Opinion: Israel Security Agency should tackle organized crime in the Arab sector

Israeli policeLAST MONTH I WROTE an article on Ynet, Israel’s most popular news website, calling on the Israel Security Agency (ISA) to prevent organized crime in the Arab sector in Israel, which has reached a level that the police cannot deal with. The article caused a broad public debate in Israel, as it marked the first time that the ISA was urged to take responsibility outside its security jurisdiction. It elicited public support, as well as opposition against perceived further invasion of privacy and granting additional powers to the ISA.

Crime in the Arab sector in Israel —especially murders— has reached record highs and is rising year after year. In 2020, over 100 people were killed in the Arab sector. There are many allegations that the police are failing to stop this murky wave of crime. The police are at a loss. The opening of more police stations in the Arab sector and increases in the forces allocated to the Arab sector have not made an impact on this gloomy picture.

The most serious crime in the Arab sector, especially organized crime, requires making out-of-the-box, inventive decisions.
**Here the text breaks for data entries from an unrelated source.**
(* ===== verification/DbOps.v ===== *)
(** * What the primitives of db.c do to a layout

    Specifications of the internal functions of src/apue.3e/db/db.c in terms of
    the layout of DbLayout: on an open handle whose files hold the bytes of a
    layout, reading returns the fields of the layout and writing overwrites
    them.  Each is a total-correctness statement [wp]: the function returns,
    none of its checks aborts the process, and no buffer is overrun. *)

From S2P Require Import Prelude CLib Posix Db DbLayout.
Import Lockreg.

(** ** Rules for the state of a handle *)

Lemma wp_sys {A} (m : M world A) a w' (Q : A -> st -> Prop) s :
  m (W s) = (Ret a, w') -> Q a (St w' (D s)) -> wp (sys m) Q s.
Proof. intros E HQ. unfold sys. apply wp_zoom. by eapply wp_of_run. Qed.

Lemma wp_handle (Q : DB -> st -> Prop) s : Q (D s) s -> wp handle Q s.
Proof. exact id. Qed.

Lemma wp_upd f (Q : unit -> st -> Prop) s : Q tt (St (W s) (f (D s))) -> wp (upd f) Q s.
Proof. exact id. Qed.

Lemma wp_dump_if b msg (Q : unit -> st -> Prop) s :
  b = false -> Q tt s -> wp (dump_if b msg) Q s.
Proof. by intros ->. Qed.

Lemma wp_poke_idx off d (Q : unit -> st -> Prop) s :
  (off + length d <= length (idxbuf (D s)))%nat ->
  Q tt (St (W s) (set_idxbuf (overwrite off d (idxbuf (D s))) (D s))) ->
  wp (poke_idx off d) Q s.
Proof.
  intros Hl HQ. unfold poke_idx. apply wp_bind, wp_handle.
  destruct (Nat.leb_spec (off + length d) (length (idxbuf (D s)))); [done | lia].
Qed.

Lemma wp_poke_dat off d (Q : unit -> st -> Prop) s :
  (off + length d <= length (datbuf (D s)))%nat ->
  Q tt (St (W s) (set_datbuf (overwrite off d (datbuf (D s))) (D s))) ->
  wp (poke_dat off d) Q s.
Proof.
  intros Hl HQ. unfold poke_dat. apply wp_bind, wp_handle.
  destruct (Nat.leb_spec (off + length d) (length (datbuf (D s)))); [done | lia].
Qed.

(** One step of a function: take its first action. *)
Ltac step := apply wp_bind.
Ltac step_handle := apply wp_bind, wp_handle.
Ltac step_upd := apply wp_bind, wp_upd.
Ltac step_ok := apply wp_bind, wp_dump_if; [ | ].

(** ** An open handle on a pair of files *)

(** The fields no primitive changes behind the caller's back. *)
Definition counters (d : DB) : list Z :=
  [cnt_delok d; cnt_delerr d; cnt_fetchok d; cnt_fetcherr d; cnt_nextrec d;
   cnt_stor1 d; cnt_stor2 d; cnt_stor3 d; cnt_stor4 d; cnt_storerr d].

Record frame (d d' : DB) : Prop := {
  f_ptroff : ptroff d' = ptroff d;
  f_chainoff : chainoff d' = chainoff d;
  f_counters : counters d' = counters d }.

Lemma frame_refl d : frame d d.
Proof. by split. Qed.

Lemma frame_trans d d' d'' : frame d d' -> frame d' d'' -> frame d d''.
Proof. intros [] []. split; congruence. Qed.

(** The handle describes the record [r] read at offset [o]. *)
Record holds (d : DB) (o : Z) (r : irec) : Prop := {
  h_idxoff : idxoff d = o;
  h_ptrval : ptrval d = r_ptr r;
  h_idxlen : idxlen d = p_len r;
  h_datoff : datoff d = r_off r;
  h_datlen : datlen d = r_len r;
  h_idxbuf : exists t, idxbuf d = r_key r ++ 0 :: t }.

Section ops.
Context (ifd dfd : Z) (pi pd : bytes).
Context (Hfd : ifd <> dfd) (Hpath : pi <> pd).

(** [Open s L x]: no system call fails, the handle is open on the files of
    layout [L], and [x] has been appended to the data file. *)
Record Open (s : st) (L : lay) (x : bytes) : Prop := {
  o_faults : w_faults (W s) = [];
  o_other : w_other (W s) = [];
  o_ifd : idxfd (D s) = ifd;
  o_dfd : datfd (D s) = dfd;
  o_ip : exists ip, w_fds (W s) !! ifd = Some (pi, ip);
  o_dp : exists dp, w_fds (W s) !! dfd = Some (pd, dp);
  o_idx : w_fs (W s) !! pi = Some (idx_bytes L);
  o_dat : w_fs (W s) !! pd = Some (dat_bytes L ++ x);
  o_nhash : nhash (D s) = NHASH_DEF;
  o_hashoff : hashoff (D s) = HASH_OFF;
  o_ibuf : length (idxbuf (D s)) = 1026%nat;
  o_dbuf : length (datbuf (D s)) = 1026%nat;
  o_lay : lay_ok L }.

Lemma Open_db s L x d :
  Open s L x -> idxfd d = idxfd (D s) -> datfd d = datfd (D s) ->
  nhash d = nhash (D s) -> hashoff d = hashoff (D s) ->
  length (idxbuf d) = 1026%nat -> length (datbuf d) = 1026%nat ->
  Open (St (W s) d) L x.
Proof. intros []. split; cbn; congruence || done. Qed.

Lemma Open_ipos s L x o :
  Open s L x -> Open (St (set_fds (<[ifd := (pi, o)]> (w_fds (W s))) (W s)) (D s)) L x.
Proof.
  intros []. split; cbn; try done.
  - rewrite lookup_insert_eq. eauto.
  - by rewrite lookup_insert_ne.
Qed.

Lemma Open_dpos s L x o :
  Open s L x -> Open (St (set_fds (<[dfd := (pd, o)]> (w_fds (W s))) (W s)) (D s)) L x.
Proof.
  intros []. split; cbn; try done.
  - by rewrite lookup_insert_ne.
  - rewrite lookup_insert_eq. eauto.
Qed.

Lemma Open_idx s L x L' :
  Open s L x -> lay_ok L' -> dat_bytes L' = dat_bytes L ->
  Open (St (set_fs (<[pi := idx_bytes L']> (w_fs (W s))) (W s)) (D s)) L' x.
Proof.
  intros [] ? Hd. split; cbn; try done.
  - by rewrite lookup_insert_eq.
  - rewrite lookup_insert_ne, Hd by done. done.
Qed.

Lemma Open_dat s L x L' x' :
  Open s L x -> lay_ok L' -> idx_bytes L' = idx_bytes L ->
  Open (St (set_fs (<[pd := dat_bytes L' ++ x']> (w_fs (W s))) (W s)) (D s)) L' x'.
Proof.
  intros [] ? Hd. split; cbn; try done.
  - rewrite lookup_insert_ne, Hd by done. done.
  - by rewrite lookup_insert_eq.
Qed.

Lemma Open_locks s L x lk :
  Open s L x -> Open (St (set_locks lk (W s)) (D s)) L x.
Proof. intros []. by split. Qed.

(** The files' offsets. *)
Definition pos_of (fd : Z) (s : st) : Z :=
  match w_fds (W s) !! fd with Some (_, o) => o | None => 0 end.
Abbreviation ipos := (pos_of ifd).
Abbreviation dpos := (pos_of dfd).

(** Only the kernel's bookkeeping of offsets and files changed. *)
Definition quiet (s s' : st) : Prop :=
  D s' = D s /\ w_locks (W s') = w_locks (W s).

Lemma quiet_refl s : quiet s s.
Proof. done. Qed.

Lemma quiet_trans s s' s'' : quiet s s' -> quiet s' s'' -> quiet s s''.
Proof. unfold quiet. intros [] []. split; congruence. Qed.

(** ** System calls on the two files *)

Lemma seek_i s L x o :
  Open s L x -> 0 <= o ->
  wp (sys (lseek ifd o SEEK_SET))
    (fun r s' => r = o /\ Open s' L x /\ quiet s s' /\ ipos s' = o) s.
Proof.
  intros HO Ho. pose proof HO as [Hf _ _ _ [ip Hip] _ _ _ _ _ _ _ _].
  eapply wp_sys; [eapply lseek_run; eauto|]. split; [done|].
  split; [by apply Open_ipos|]. split; [done|]. unfold pos_of. cbn. by rewrite lookup_insert_eq.
Qed.

Lemma seek_cur_i s L x :
  Open s L x -> 0 <= ipos s ->
  wp (sys (lseek ifd 0 SEEK_CUR))
    (fun r s' => r = ipos s /\ Open s' L x /\ quiet s s' /\ ipos s' = ipos s) s.
Proof.
  intros HO. pose proof HO as [Hf _ _ _ [ip Hip] _ _ _ _ _ _ _ _].
  unfold pos_of. rewrite Hip. intros Ho.
  eapply wp_sys; [eapply lseek_cur_run; eauto|]. split; [done|].
  split; [by apply Open_ipos|]. split; [done|]. cbn. by rewrite lookup_insert_eq.
Qed.

Lemma seek_end_i s L x :
  Open s L x ->
  wp (sys (lseek ifd 0 SEEK_END))
    (fun r s' => r = end_off L /\ Open s' L x /\ quiet s s' /\ ipos s' = end_off L) s.
Proof.
  intros HO. pose proof HO as [Hf _ _ _ [ip Hip] _ Hc _ _ _ _ _ HL].
  eapply wp_sys; [eapply lseek_end_run; eauto|]. rewrite (idx_length _ HL). split; [done|].
  split; [by apply Open_ipos|]. split; [done|]. unfold pos_of. cbn. by rewrite lookup_insert_eq.
Qed.

Lemma seek_d s L x o :
  Open s L x -> 0 <= o ->
  wp (sys (lseek dfd o SEEK_SET))
    (fun r s' => r = o /\ Open s' L x /\ quiet s s' /\ dpos s' = o /\ ipos s' = ipos s) s.
Proof.
  intros HO Ho. pose proof HO as [Hf _ _ _ _ [dp Hdp] _ _ _ _ _ _ _].
  eapply wp_sys; [eapply lseek_run; eauto|]. split; [done|].
  split; [by apply Open_dpos|]. split; [done|]. unfold pos_of. cbn.
  by rewrite lookup_insert_eq, lookup_insert_ne.
Qed.

Lemma seek_end_d s L :
  Open s L [] ->
  wp (sys (lseek dfd 0 SEEK_END))
    (fun r s' => r = dat_end L /\ Open s' L [] /\ quiet s s' /\ dpos s' = dat_end L) s.
Proof.
  intros HO. pose proof HO as [Hf _ _ _ _ [dp Hdp] _ Hc _ _ _ _ _]. rewrite app_nil_r in Hc.
  eapply wp_sys; [eapply lseek_end_run; eauto|]. rewrite dat_length. split; [done|].
  split; [by apply Open_dpos|]. split; [done|]. unfold pos_of. cbn. by rewrite lookup_insert_eq.
Qed.

Lemma read_i s L x n pre b post :
  Open s L x -> idx_bytes L = pre ++ b ++ post -> ipos s = Z.of_nat (length pre) ->
  n = length b ->
  wp (sys (read ifd n))
    (fun nd s' => nd = (Z.of_nat n, b) /\ Open s' L x /\ quiet s s' /\
                  ipos s' = ipos s + Z.of_nat n) s.
Proof.
  intros HO E Hp Hn. pose proof HO as [Hf _ _ _ [ip Hip] _ Hc _ _ _ _ _ _]. rewrite E in Hc.
  unfold pos_of in *. rewrite Hip in Hp.
  eapply wp_sys; [eapply read_run; eauto|]. split; [done|].
  split; [by apply Open_ipos|]. split; [done|]. cbn. by rewrite Hip, lookup_insert_eq.
Qed.

Lemma read_d s L x n pre b post :
  Open s L x -> dat_bytes L ++ x = pre ++ b ++ post -> dpos s = Z.of_nat (length pre) ->
  n = length b ->
  wp (sys (read dfd n)) (fun nd s' => nd = (Z.of_nat n, b) /\ Open s' L x /\ quiet s s' /\
                                      ipos s' = ipos s) s.
Proof.
  intros HO E Hp Hn. pose proof HO as [Hf _ _ _ _ [dp Hdp] _ Hc _ _ _ _ _]. rewrite E in Hc.
  unfold pos_of in *. rewrite Hdp in Hp.
  eapply wp_sys; [eapply read_run; eauto|]. split; [done|].
  split; [by apply Open_dpos|]. split; [done|]. cbn. by rewrite lookup_insert_ne.
Qed.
The Israel Police is not succeeding in this for several reasons: it has no quality intelligence; there is public distrust in the police that prevents citizens from cooperating with it; the police are perceived as an unreliable body that cannot maintain the confidentiality of sources; and mainly because the police is not an intelligence-oriented organization. The issue of crime in this sector, much of which is organized, requires advanced intelligence capabilities and only the ISA knows how to deal with organizations and individuals operating in secret. This is because the ISA has gained vast experience in covering the Arab sector in Israel for counterintelligence reasons.

The Arab sector in Israel has high esteem for the ISA’s professional capabilities, due to its longstanding activity in combating terrorism and political subversion. The ISA has a significant advantage in that it does not start from scratch. It has a deep familiarity with the Arab sector and also a serious deterrent capability —contrary to the police— that it has amassed since Israel’s independence in 1948.

This should be an ad-hoc activity for a period to be determined, at the end of which the responsibility should return to the police. It is proposed to consider the establishment of an intelligence body within the police, with an organizational, operational and technological capability such as exists in the ISA, which will be located separately from the police and staffed by dedicated plainclothes personnel, including training by the ISA.

If a decision is made to immediately involve the ISA in preventing crime in the Arab sector, it will have to be prepared quickly, so that the necessary resources can be mobilized. The ISA has long been known for its ability to quickly adjust to new challenges. In the first phase, it will be able to recruit employees from among his retirees with extensive experience in intelligence, many of whom I believe will meet the challenge of enlisting in a mission of national importance. No problem is expected in the coordination and cooperation between the ISA and the police, which has been working well for many years.

There a possibility that if the situation continues to deter, the problem of serious crime could later evolve into a challenge of terrorism and political subversion. It would be preferable to deal with this growing challenge now, as soon as possible.

Dr. Avner Barnea is research fellow at the National Security Studies Center of the University of Haifa in Israel. He served as a senior officer in the Israel Security Agency (ISA).